Distance Enhancement: No Bathtubs Here!
Unlike the convention of ED medications that populate our television screens, permeate our print advertisements, and pervade our web blurbs, technology in golf cannot be said to have increased length for extended periods of time, at least for the average Ramesh and Isolda. Here’s the scoop: we non-professionals hit the ball all over the face of our drivers. Although the sweet spot is theoretically expanded, the expansion does not make it sweet all over. Some sweet spots are sweeter than others. If you hit the face on the heel or the toe, you will hit the ball straighter than you did with your wooden and first-gen metal heads. Pushes and pulls go less horizontal (in Buffalo, we call this “less Ronnie Harmon") than banana slices and duck hooks. Pushes and pulls, rather than banana slices and duck hooks, logically find short grass more often.
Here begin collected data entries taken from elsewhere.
Definition with_scratch (sc : Scratch) (g : LockdepGraph) : LockdepGraph :=
  mkGraph (g_classCount g) (g_edgeCount g) (g_classes g) (g_adj g) (g_edges g) sc.
Definition with_classes (cs : list LockdepClass) (g : LockdepGraph) : LockdepGraph :=
  mkGraph (g_classCount g) (g_edgeCount g) cs (g_adj g) (g_edges g) (g_scratch g).

(** [mask & (1u << bit)], as a condition. *)
Definition has_bit (mask bit : Z) : bool := negb ((mask .& (1 <<! bit)) =? 0).

(** ** The graph *)

(** Models src/kernel/sync/lockdep-core.c:7-9, adjTest. *)
Definition adjTest (g : LockdepGraph) (from to : Z) : option bool :=
  row ← aget (g_adj g) (from - 1);
  w ← aget row ((to - 1) / 64);
  Some (negb (((w >>! ((to - 1) mod 64)) .& 1) =? 0)).

(** Models src/kernel/sync/lockdep-core.c:11-13, adjSet. *)
Definition adjSet (g : LockdepGraph) (from to : Z) : option LockdepGraph :=
  row ← aget (g_adj g) (from - 1);
  w ← aget row ((to - 1) / 64);
  row ← aset row ((to - 1) / 64) (w .| (1 <<! ((to - 1) mod 64)));
  adj ← aset (g_adj g) (from - 1) row;
  Some (mkGraph (g_classCount g) (g_edgeCount g) (g_classes g) adj (g_edges g) (g_scratch g)).

(** The registered class with key [key], from index [i] on. *)
Fixpoint class_find (n : nat) (i key : Z) (classes : list LockdepClass) : option (option Z) :=
  match n with
  | O => Some None
  | S n =>
      c ← aget classes i;
      if cl_key c =? key then Some (Some (i + 1)) else class_find n (i + 1) key classes
  end.

(** Models src/kernel/sync/lockdep-core.c:15-36, lockdepCoreClassOf. *)
Definition lockdepCoreClassOf (key : Z) (name : option string) (g : LockdepGraph)
  : option (LockdepVerdict * option Z * LockdepGraph) :=
  if (key =? 0) || bool_decide (name = None) then Some (LOCKDEP_REPORT_BAD_INIT, None, g)
  else
    found ← class_find (Z.to_nat (g_classCount g)) 0 key (g_classes g);
    match found with
    | Some id => Some (LOCKDEP_OK, Some (u16 id), g)
    | None =>
        if g_classCount g =? LOCKDEP_MAX_CLASSES then Some (LOCKDEP_FULL, None, g)
        else
          c ← aget (g_classes g) (g_classCount g);
          cs ← aset (g_classes g) (g_classCount g) (mkClass key name 0 (cl_usageTrace c));
          let count := u32 (g_classCount g + 1) in
          Some (LOCKDEP_OK, Some (u16 count),
                mkGraph count (g_edgeCount g) cs (g_adj g) (g_edges g) (g_scratch g))
    end.

(** [id] is not a registered class. *)
Definition bad_id (g : LockdepGraph) (id : Z) : bool := (id =? 0) || (g_classCount g <? id).

(** Models src/kernel/sync/lockdep-core.c:38-43, lockdepCoreHasEdge. *)
Definition lockdepCoreHasEdge (g : LockdepGraph) (from to : Z) : option bool :=
  if bad_id g from || bad_id g to then Some false else adjTest g from to.

Fixpoint edge_find (n : nat) (i from to : Z) (edges : list LockdepEdge) : option Z :=
  match n with
  | O => Some (-1)
  | S n =>
      e ← aget edges i;
      if (e_from e =? from) && (e_to e =? to) then Some i else edge_find n (i + 1) from to edges
  end.

(** Models src/kernel/sync/lockdep-core.c:45-52, lockdepCoreEdgeFind. *)
Definition lockdepCoreEdgeFind (g : LockdepGraph) (from to : Z) : option Z :=
  edge_find (Z.to_nat (g_edgeCount g)) 0 from to (g_edges g).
Short grass shots bound farther than those that hit long grass, trees, housing complexes, flamingos, and cart girls (exception to the rule: cart path bounces.) That’s why we think that we’re hitting the ball longer. Combine this with that other pill of purported enhancement, the Pro V1, and we get this frenzy of technological transgression.
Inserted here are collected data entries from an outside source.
(* ===== verification/LockdepRun.v ===== *)
(** * The lock validator in the kernel

    Models kernel/sync/lockdep.c over the core of [Lockdep]: the state the
    validator keeps beside the graph, the hooks a spinlock calls, what a report
    does (a panic, or a swallowed report while a test expects it), the switches of
    the test runner and the queries.  The hooks run with interrupts off and the
    graph lock held, so one call is one step; what they sample from the machine
    (the interrupt flag, the handler depth, whether a panic is in progress, the
    stack capture) is an argument.  The text of a report is not modelled. *)

From stdpp Require Import strings relations.
From S2P Require Import Prelude Lockdep.

(** ** State *)

(** Models src/kernel/include/lockdep.h:22-26, LockdepMap. *)
Record LockdepMap := mkMap { m_name : option string; m_key : Z; m_classId : Z }.

(** Models src/kernel/sync/lockdep.c:29-34, expect. *)
Record Expect := mkExpect { ex_armed : bool; ex_kind : LockdepVerdict; ex_reports : Z; ex_totalExpected : Z }.

(** Models src/kernel/include/preempt.h:15-23, CpuSync: what the validator keeps for the CPU. *)
Record CpuSync := mkCpu { cs_lockdepRecursion : Z; cs_held : LockdepHeldStack }.

(** Models src/kernel/sync/lockdep.c:26-34, the validator's statics (with [testOff], the CPU's
    state and the validator's part of every lock). *)
Record Validator := mkVal {
  v_graph : LockdepGraph; v_lockdepOff : bool; v_expect : Expect; v_testOff : bool;
  v_cpu : CpuSync; v_maps : Z -> LockdepMap }.

(** What a hook samples from the machine. *)
Record Env := mkEnv {
  env_panicInProgress : bool; env_interruptsEnabled : bool; env_irqDepth : Z; env_inKtest : bool;
  env_capture : LockdepTrace -> LockdepTrace }.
Pro golfers hit the true sweet spot more, with a more square club face. As others have indicated, many of their fairways are dried to the point of tarmack, leading to extended bounce and roll. The results of this long,hot summer buttresses even further the claims of ED (extended distance). Sorry, but it just ain’t so for you and me.
Let’s take a quick peek at the other parts of the game. Has technology made your iron shots go higher and land softer? Not really, especially if you pronate (break) your wrist at impact. Has technology taught you to hit flop shots like Phil, or skidder-stoppers like Tiger? Not really; they both learned those shots during countless hours of rehearsal. Has technology dropped your PPG (putts per green) average below 1.75, the equivalent of 31-32 putts per round? Not really. Nerves of steel and hands of repose are the only enhancers of that aspect of ED (equanimity disturbance.)
Technology has lightened our wallets, brought us into the fairway, and opened the game up to athletes who would certainly have bypassed the game in the pre-graphite days of wooden heads. Golf is a different game, and courses play contrarily, because of technology. Go out to the driving range, however, and you’ll sadly see that you are no longer on your best drive today than you were years back.